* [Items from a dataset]
Lemma enh_step_targets w e w' t to m :
  wf w -> step w e = Some (w', t) -> (to, m) ∈ emitted t ->
  to ∈ sockets (server w').
Proof.
  intros [Hi Hl Hc Hu] Hstep Hin.
  pose proof (enh_step_inv w e w' t Hstep) as Hinv.
  destruct e as [socket now|k payload|k|k reason|k message|now].
  - destruct Hinv as (_ & _ & _ & -> & He). rewrite He in Hin.
    cbn [server]. rewrite enh_matched_sockets. cbn.
    apply enh_matched_msgs_target in Hin as [->|(h & Hh & ->)].
    + apply elem_of_union_l. by apply elem_of_singleton.
    + apply elem_of_union_r. by apply (inv_queue_open _ Hi).
  - destruct Hinv as (Hk & -> & He). rewrite He in Hin.
    destruct (live_peer k (server w)) as [p|] eqn:Hp.
    + destruct (nullish payload); [by apply elem_of_nil in Hin|].
      apply list_elem_of_singleton in Hin. injection Hin as -> _.
      by apply (enh_live_peer_open k).
    + apply list_elem_of_singleton in Hin. injection Hin as -> _.
      by apply Hl.
  - destruct Hinv as (user & Hk & -> & He). rewrite He in Hin.
    cbn [server]. rewrite enh_matched_sockets, enh_unpaired_sockets.
    apply elem_of_app in Hin as [Hin|Hin].
    + apply enh_left_msgs_target in Hin.
      apply (inv_peers_open _ Hi to k), (inv_symmetric _ Hi), Hin.
    + apply enh_matched_msgs_target in Hin as [->|(h & Hh & ->)].
      * apply Hl. by eexists.
      * rewrite enh_unpaired_queue in Hh. by apply (inv_queue_open _ Hi).
  - destruct Hinv as (Hk & -> & He). rewrite He in Hin.
    unfold gone_msgs in Hin.
    destruct (live_peer k (gateway_remove k (server w))) as [p|] eqn:Hp;
      [|by apply elem_of_nil in Hin].
    apply list_elem_of_singleton in Hin. injection Hin as -> _.
    apply enh_live_peer_open in Hp. unfold cleaned. cbn.
    by rewrite enh_unpaired_sockets.
  - destruct Hinv as (_ & _ & He). rewrite He in Hin.
    by apply elem_of_nil in Hin.
  - destruct Hinv as (_ & He). rewrite He in Hin. by apply elem_of_nil in Hin.
Qed.

End EnhancedTargets.

Section BasicTargets.
Import Basic.

Lemma bas_matched_msgs_target k s to m :
  (to, m) ∈ matched_msgs k s -> to = k \/ to ∈ waitingQueue s.
Proof.
  unfold matched_msgs. destruct (waitingQueue s) as [|h rest].
  - by intros ?%elem_of_nil.
  - intros [[= -> _]|[= -> _]%list_elem_of_singleton]%elem_of_cons.
    + right. by left.
    + by left.
Qed.

Lemma bas_left_msgs_target k s to m :
  (to, m) ∈ left_msgs k s -> peers s !! k = Some to.
Proof.
  unfold left_msgs. destruct (peers s !! k) as [p|]; [|by intros ?%elem_of_nil].
  destruct (truthy (Some p)); [|by intros ?%elem_of_nil].
  by intros [= -> _]%list_elem_of_singleton.
Qed.

Lemma bas_step_targets w e w' t to m :
  wf w -> (forall k, peers (server w) !! k <> Some k) ->
  step w e = Some (w', t) -> (to, m) ∈ emitted t ->
  to ∈ connected w'.
Proof.
  intros Hw Hirr Hstep Hin.
  pose proof (bas_step_inv w e w' t Hstep) as Hinv.
  assert (Hpartner : forall k p, peers (server w) !! k = Some p ->
            p ∈ connected w).
  { intros k p Hp. eapply (wf_peers_open w Hw), (dm_symmetric _ (wf_data w Hw)), Hp. }
  destruct e as [k|k payload|k|k].
  - destruct Hinv as (_ & _ & -> & He). rewrite He in Hin. cbn.
    apply bas_matched_msgs_target in Hin as [->|Hh].
    + apply elem_of_union_l. by apply elem_of_singleton.
    + apply elem_of_union_r. by apply (wf_queue_open w Hw).
  - destruct Hinv as (Hk & -> & He). rewrite He in Hin.
    unfold signal_msgs in Hin.
    destruct (peers (server w) !! k) as [p|] eqn:Hp;
      [|by apply elem_of_nil in Hin].
    destruct (truthy (Some p)); [|by apply elem_of_nil in Hin].
    apply list_elem_of_singleton in Hin. injection Hin as -> _.
    by apply (Hpartner k).
  - destruct Hinv as (Hk & -> & He). rewrite He in Hin. cbn.
    apply elem_of_app in Hin as [Hin|Hin].
    + apply bas_left_msgs_target in Hin. by apply (Hpartner k).
    + apply bas_matched_msgs_target in Hin as [->|Hh]; [done|].
      apply (wf_queue_open w Hw).
      eapply elem_of_sublist; [done | apply bas_released_sublist].
  - destruct Hinv as (Hk & -> & He). rewrite He in Hin. cbn.
    apply bas_left_msgs_target in Hin.
    apply elem_of_difference. split; [by apply (Hpartner k)|].
    intros ->%elem_of_singleton. by apply (Hirr k).
Qed.

End BasicTargets.

(** X5. Neither server addresses a message to a connection that is closed:
    whatever a step from a reachable world emits goes to a socket that is
    open once the step is done (the newcomer, the requester, a queued
    connection or a recorded partner). *)
Theorem X5_messages_go_to_open_connections :
  (forall w e w' t to m,
     Enhanced.reachable w -> Enhanced.step w e = Some (w', t) ->
     (to, m) ∈ emitted t -> to ∈ Enhanced.sockets (Enhanced.server w'))
  /\ (forall w e w' t to m,
        Basic.reachable w -> Basic.step w e = Some (w', t) ->
        (to, m) ∈ emitted t -> to ∈ Basic.connected w').
Proof.
  split.
  - intros w e w' t to m Hw%enh_reachable_wf. by apply enh_step_targets.
  - intros w e w' t to m Hw.
    apply bas_step_targets;
      [by apply bas_reachable_wf | by apply bas_reachable_irreflexive].
Qed.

* [WORK TO COMPLETE]
Repeat the data in its entirety, exactly as written.

* [ANSWER SPACE]
Lemma enh_step_targets w e w' t to m :
  wf w -> step w e = Some (w', t) -> (to, m) ∈ emitted t ->
  to ∈ sockets (server w').
Proof.
  intros [Hi Hl Hc Hu] Hstep Hin.
  pose proof (enh_step_inv w e w' t Hstep) as Hinv.
  destruct e as [socket now|k payload|k|k reason|k message|now].
  - destruct Hinv as (_ & _ & _ & -> & He). rewrite He in Hin.
    cbn [server]. rewrite enh_matched_sockets. cbn.
    apply enh_matched_msgs_target in Hin as [->|(h & Hh & ->)].
    + apply elem_of_union_l. by apply elem_of_singleton.
    + apply elem_of_union_r. by apply (inv_queue_open _ Hi).
  - destruct Hinv as (Hk & -> & He). rewrite He in Hin.
    destruct (live_peer k (server w)) as [p|] eqn:Hp.
    + destruct (nullish payload); [by apply elem_of_nil in Hin|].
      apply list_elem_of_singleton in Hin. injection Hin as -> _.
      by apply (enh_live_peer_open k).
    + apply list_elem_of_singleton in Hin. injection Hin as -> _.
      by apply Hl.
  - destruct Hinv as (user & Hk & -> & He). rewrite He in Hin.
    cbn [server]. rewrite enh_matched_sockets, enh_unpaired_sockets.
    apply elem_of_app in Hin as [Hin|Hin].
    + apply enh_left_msgs_target in Hin.
      apply (inv_peers_open _ Hi to k), (inv_symmetric _ Hi), Hin.
    + apply enh_matched_msgs_target in Hin as [->|(h & Hh & ->)].
      * apply Hl. by eexists.
      * rewrite enh_unpaired_queue in Hh. by apply (inv_queue_open _ Hi).
  - destruct Hinv as (Hk & -> & He). rewrite He in Hin.
    unfold gone_msgs in Hin.
    destruct (live_peer k (gateway_remove k (server w))) as [p|] eqn:Hp;
      [|by apply elem_of_nil in Hin].
    apply list_elem_of_singleton in Hin. injection Hin as -> _.
    apply enh_live_peer_open in Hp. unfold cleaned. cbn.
    by rewrite enh_unpaired_sockets.
  - destruct Hinv as (_ & _ & He). rewrite He in Hin.
    by apply elem_of_nil in Hin.
  - destruct Hinv as (_ & He). rewrite He in Hin. by apply elem_of_nil in Hin.
Qed.

End EnhancedTargets.

Section BasicTargets.
Import Basic.

Lemma bas_matched_msgs_target k s to m :
  (to, m) ∈ matched_msgs k s -> to = k \/ to ∈ waitingQueue s.
Proof.
  unfold matched_msgs. destruct (waitingQueue s) as [|h rest].
  - by intros ?%elem_of_nil.
  - intros [[= -> _]|[= -> _]%list_elem_of_singleton]%elem_of_cons.
    + right. by left.
    + by left.
Qed.

Lemma bas_left_msgs_target k s to m :
  (to, m) ∈ left_msgs k s -> peers s !! k = Some to.
Proof.
  unfold left_msgs. destruct (peers s !! k) as [p|]; [|by intros ?%elem_of_nil].
  destruct (truthy (Some p)); [|by intros ?%elem_of_nil].
  by intros [= -> _]%list_elem_of_singleton.
Qed.

Lemma bas_step_targets w e w' t to m :
  wf w -> (forall k, peers (server w) !! k <> Some k) ->
  step w e = Some (w', t) -> (to, m) ∈ emitted t ->
  to ∈ connected w'.
Proof.
  intros Hw Hirr Hstep Hin.
  pose proof (bas_step_inv w e w' t Hstep) as Hinv.
  assert (Hpartner : forall k p, peers (server w) !! k = Some p ->
            p ∈ connected w).
  { intros k p Hp. eapply (wf_peers_open w Hw), (dm_symmetric _ (wf_data w Hw)), Hp. }
  destruct e as [k|k payload|k|k].
  - destruct Hinv as (_ & _ & -> & He). rewrite He in Hin. cbn.
    apply bas_matched_msgs_target in Hin as [->|Hh].
    + apply elem_of_union_l. by apply elem_of_singleton.
    + apply elem_of_union_r. by apply (wf_queue_open w Hw).
  - destruct Hinv as (Hk & -> & He). rewrite He in Hin.
    unfold signal_msgs in Hin.
    destruct (peers (server w) !! k) as [p|] eqn:Hp;
      [|by apply elem_of_nil in Hin].
    destruct (truthy (Some p)); [|by apply elem_of_nil in Hin].
    apply list_elem_of_singleton in Hin. injection Hin as -> _.
    by apply (Hpartner k).
  - destruct Hinv as (Hk & -> & He). rewrite He in Hin. cbn.
    apply elem_of_app in Hin as [Hin|Hin].
    + apply bas_left_msgs_target in Hin. by apply (Hpartner k).
    + apply bas_matched_msgs_target in Hin as [->|Hh]; [done|].
      apply (wf_queue_open w Hw).
      eapply elem_of_sublist; [done | apply bas_released_sublist].
  - destruct Hinv as (Hk & -> & He). rewrite He in Hin. cbn.
    apply bas_left_msgs_target in Hin.
    apply elem_of_difference. split; [by apply (Hpartner k)|].
    intros ->%elem_of_singleton. by apply (Hirr k).
Qed.

End BasicTargets.

(** X5. Neither server addresses a message to a connection that is closed:
    whatever a step from a reachable world emits goes to a socket that is
    open once the step is done (the newcomer, the requester, a queued
    connection or a recorded partner). *)
Theorem X5_messages_go_to_open_connections :
  (forall w e w' t to m,
     Enhanced.reachable w -> Enhanced.step w e = Some (w', t) ->
     (to, m) ∈ emitted t -> to ∈ Enhanced.sockets (Enhanced.server w'))
  /\ (forall w e w' t to m,
        Basic.reachable w -> Basic.step w e = Some (w', t) ->
        (to, m) ∈ emitted t -> to ∈ Basic.connected w').
Proof.
  split.
  - intros w e w' t to m Hw%enh_reachable_wf. by apply enh_step_targets.
  - intros w e w' t to m Hw.
    apply bas_step_targets;
      [by apply bas_reachable_wf | by apply bas_reachable_irreflexive].
Qed.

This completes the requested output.